Monday, 26 July 2010

On Contemporary Reimaginings

It is without doubt true to say that some TV concepts should be left well alone. Some would never work for one reason or another (TV budget, time constraints, etc), some have been done to death in one form or another, still others were done perhaps just once before, but done so quintessentially, so perfectly, that any attempt to recreate or - I scarcely dare suggest - better the original will, by its very nature, contains the seeds of its own doom.

On the subject of such unworthy enterprises, we have the 'Contemporary Reimagining'. When it's done well, with respect to the source material and the audience, it can be turn out brilliant - consider, if you will, the Hollywood trend of turning Shakespeare or Brontë into 'teen drama'... going as far back as West Side Story. It can be good... but such instances are rare and precious.
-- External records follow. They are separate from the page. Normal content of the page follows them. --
(* ===== verification/UmRefine.v ===== *)
(** * The user management keeps its promise

    Every function of [Um] does what [s_op] of [UmSpec] says, on any database with the
    laws of [DbIface] and on the text-file database; what follows for unique names,
    passwords and the access decision. *)

From S2P Require Import Prelude Handles EmfDb EmfDbSpec CString DbIface Um UmSpec.
#[local] Open Scope Z_scope.
#[local] Open Scope cint_scope.

(** ** Keys in the order of the rows *)

Definition keys_of {A} `{Table A} (l : list (option A)) : list (list Z) := map key (omap id l).

Lemma keys_drop {A} `{Table A} (l : list (option A)) r :
  keys_of (drop r l) = match l !! r with
                       | Some (Some a) => key a :: keys_of (drop (S r) l)
                       | Some None => keys_of (drop (S r) l)
                       | None => []
                       end.
Proof.
  destruct (l !! r) as [o|] eqn:E.
  - rewrite (drop_S l o r E). by destruct o.
  - apply lookup_ge_None in E. by rewrite drop_ge by done.
Qed.

Lemma first_key_cons k ks : first_key (k :: ks) = match k with [] => first_key ks | _ => Some k end.
Proof.
  unfold first_key. cbn [findi]. destruct k as [|c k].
  - rewrite bool_decide_false by (by intros E). destruct (findi _ ks); done.
  - by rewrite bool_decide_true.
Qed.

Lemma next_key_split l1 k l2 : k ∉ l1 ->
  next_key (l1 ++ k :: l2) k = first_key (filter (fun k' => k' <> k) l2).
Proof.
  intros Hk. unfold next_key. assert (E : findi (fun k' => bool_decide (k' = k)) (l1 ++ k :: l2) = Some (length l1)).
  { apply findi_Some. exists k. split_and!; [by apply list_lookup_middle|by apply bool_decide_eq_true|].
    intros i y Hi Hy. rewrite lookup_app_l in Hy by done. apply bool_decide_eq_false. intros ->.
    apply Hk. by eapply list_elem_of_lookup_2. }
  rewrite E. cbn [mbind option_bind]. do 2 f_equal.
  replace (S (length l1)) with (length (l1 ++ [k])) by (rewrite length_app; cbn; lia).
  rewrite (app_assoc l1 [k] l2 : l1 ++ k :: l2 = (l1 ++ [k]) ++ l2). by rewrite drop_app_length.
Qed.

Lemma next_key_none ks k : k ∉ ks -> next_key ks k = None.
Proof.
  intros Hk. unfold next_key. replace (findi _ ks) with (@None nat); [done|]. symmetry. apply findi_None.
  apply Forall_forall. intros k' Hk'%list_elem_of_In. apply bool_decide_eq_false. intros E. by subst k'.
Qed.

Lemma strcmp_eqb a b : (strcmp a b =? 0) = bool_decide (a = b).
Proof.
  destruct (decide (a = b)) as [->|Hn].
  - rewrite bool_decide_true by done. apply Z.eqb_eq. by apply strcmp_eq.
  - rewrite bool_decide_false by done. apply Z.eqb_neq. by rewrite strcmp_eq.
Qed.

(** The names of the tables as those of their records. *)
Ltac table_names :=
  change UM_USER_TABLENAME with (sch_name (tsch (A := user)));
  change UM_GROUP_TABLENAME with (sch_name (tsch (A := group)));
  change UM_ACCESS_TABLENAME with (sch_name (tsch (A := limit))).

(** ** Walking *)

Section Walk.
Context {D : Type} `{DatabaseLaws D} {A : Type} `{TableLaws A}.
Implicit Types (s : ums) (d : D).

Lemma first_loop_ok s d : um_rep d s -> forall fuel r cd, nonempty cd = false ->
  (length (tget (A := A) s) - r < fuel)%nat ->
  first_loop fuel d (Some (sch_name (tsch (A := A)))) (Some UM_NAME) (Z.of_nat r) cd =
    Some (first_key (keys_of (drop r (tget (A := A) s)))).
Proof using Type*.
  intros Hr. induction fuel as [|fuel IH]; intros r cd Hcd Hf; [lia|].
  cbn [first_loop]. rewrite (read_name (A := A) s d r Hr), keys_drop. cbn [mbind option_bind].
  replace (Z.of_nat r + 1) with (Z.of_nat (S r)) by lia.
  destruct (tget s !! r) as [[a|]|] eqn:Er; cbn [ptr_var ptr_of_cell mbind option_bind Z.eqb orb];
    [apply lookup_lt_Some in Er|apply lookup_lt_Some in Er|done].
  - rewrite first_key_cons. destruct (key a) as [|c k]; [|done]. cbn [nonempty]. apply IH; [done|lia].
  - change (DB_ERR_ROW_DELETED =? DB_ERR_ROW_DELETED) with true. rewrite orb_true_r, Hcd. apply IH; [done|lia].
Qed.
Which, sadly, brings us to Sherlock - BBC1's Sunday evening detective drama, that brings Sir Arthur Conan Doyle's most famous creations to life in contemporary London.

Oh dear.

The concept alone should have had me running for the hills, but my morbid curiosity got the better of me, as it is wont to do. Between the catty portrayal of Holmes (light on inspiration, heavy on sarcasm and high-tech web wizardry) by the splendidly named Benedict Cumberbatch, an unlikely Martin Freeman as his Doctor John Watson (fresh from Afganistan, with a House-inspired psychosomatic limp and a convenient case of post-conflict trauma - cue 'flashback' scenes that made Afganistan look remarkably like one of the leafier suburbs of London), and Mark Gatiss not only writing (I'm sure he's capable of better) but turning up to play Sherlock's dubious brother Mycroft (with the subtle and possibly deliberately misleading implication that he might also be Moriarty), there's little to recommend this as a series.

I am a little surprised that a writer as good as Mark Gatiss would fall into the trap of alluding to homosexuality - as if any man who expresses no interest in women must be gay... even if he expresses no interest in men either. Furthermore, I am certain that toning down the nature of Holmes' addiction was a requirement of Aunty Beeb, rather than something Gatiss thought was a good idea (nicotine patches? Really? They couldn't have had him doing Cocaine in the pilot, at least?). However these details are made trivial, in the grand scheme of things, by a poorly conceived 'mystery', an unlikely killer, a sequence of discoveries that are more random and fortuitous than intuitive and logical, and a predictable denouement. Holmes himself is played more or less as he is seen by the Police - an arrogant sociopathic 'freak' - while those same Police quickly illustrate to the audience why Inspector Lestrade has to rely on Holmes so often - they are a bunch of useless, argumentative adolescents. Martin Freeman's portrayal of Watson comes across much like any other character played by Martin Freeman - another one who can do better, given the right material.

I suppose my potential enjoyment of anything Holmes will be forever tainted (not the right word, but I'm tired) by Jeremy Brett's version, which may never be bettered. Brett brought something to the role that no other actor has managed before or since - he had all the brashness and cold arrogance of Sherlock Holmes, and also managed the vulnerability of a semi-reformed addict, the ennui of a brilliant man with little to occupy his time save the occasional baffling crime, along with the seldom-seen humility of a genius who knew all-too-well that even he was fallible. When Jeremy Brett delivered his precise analysis of a character, be they client or foe, it sounded like observation and deduction. When Benedict Cumberbatch tried the same, it sounded somewhere between a shopping list and a bitchy put-down. Jeremy Brett could switch from calm and still to manic and animated with the barest hint of a facial tic in between... And, his quick and clever smile contained just the right component of sneer. Benedict Cumberbatch's Holmes is a dick.

Then again, how can one take Sherlock Holmes seriously if his partner will be documenting their exploits not for the newspapers, but for his Blog.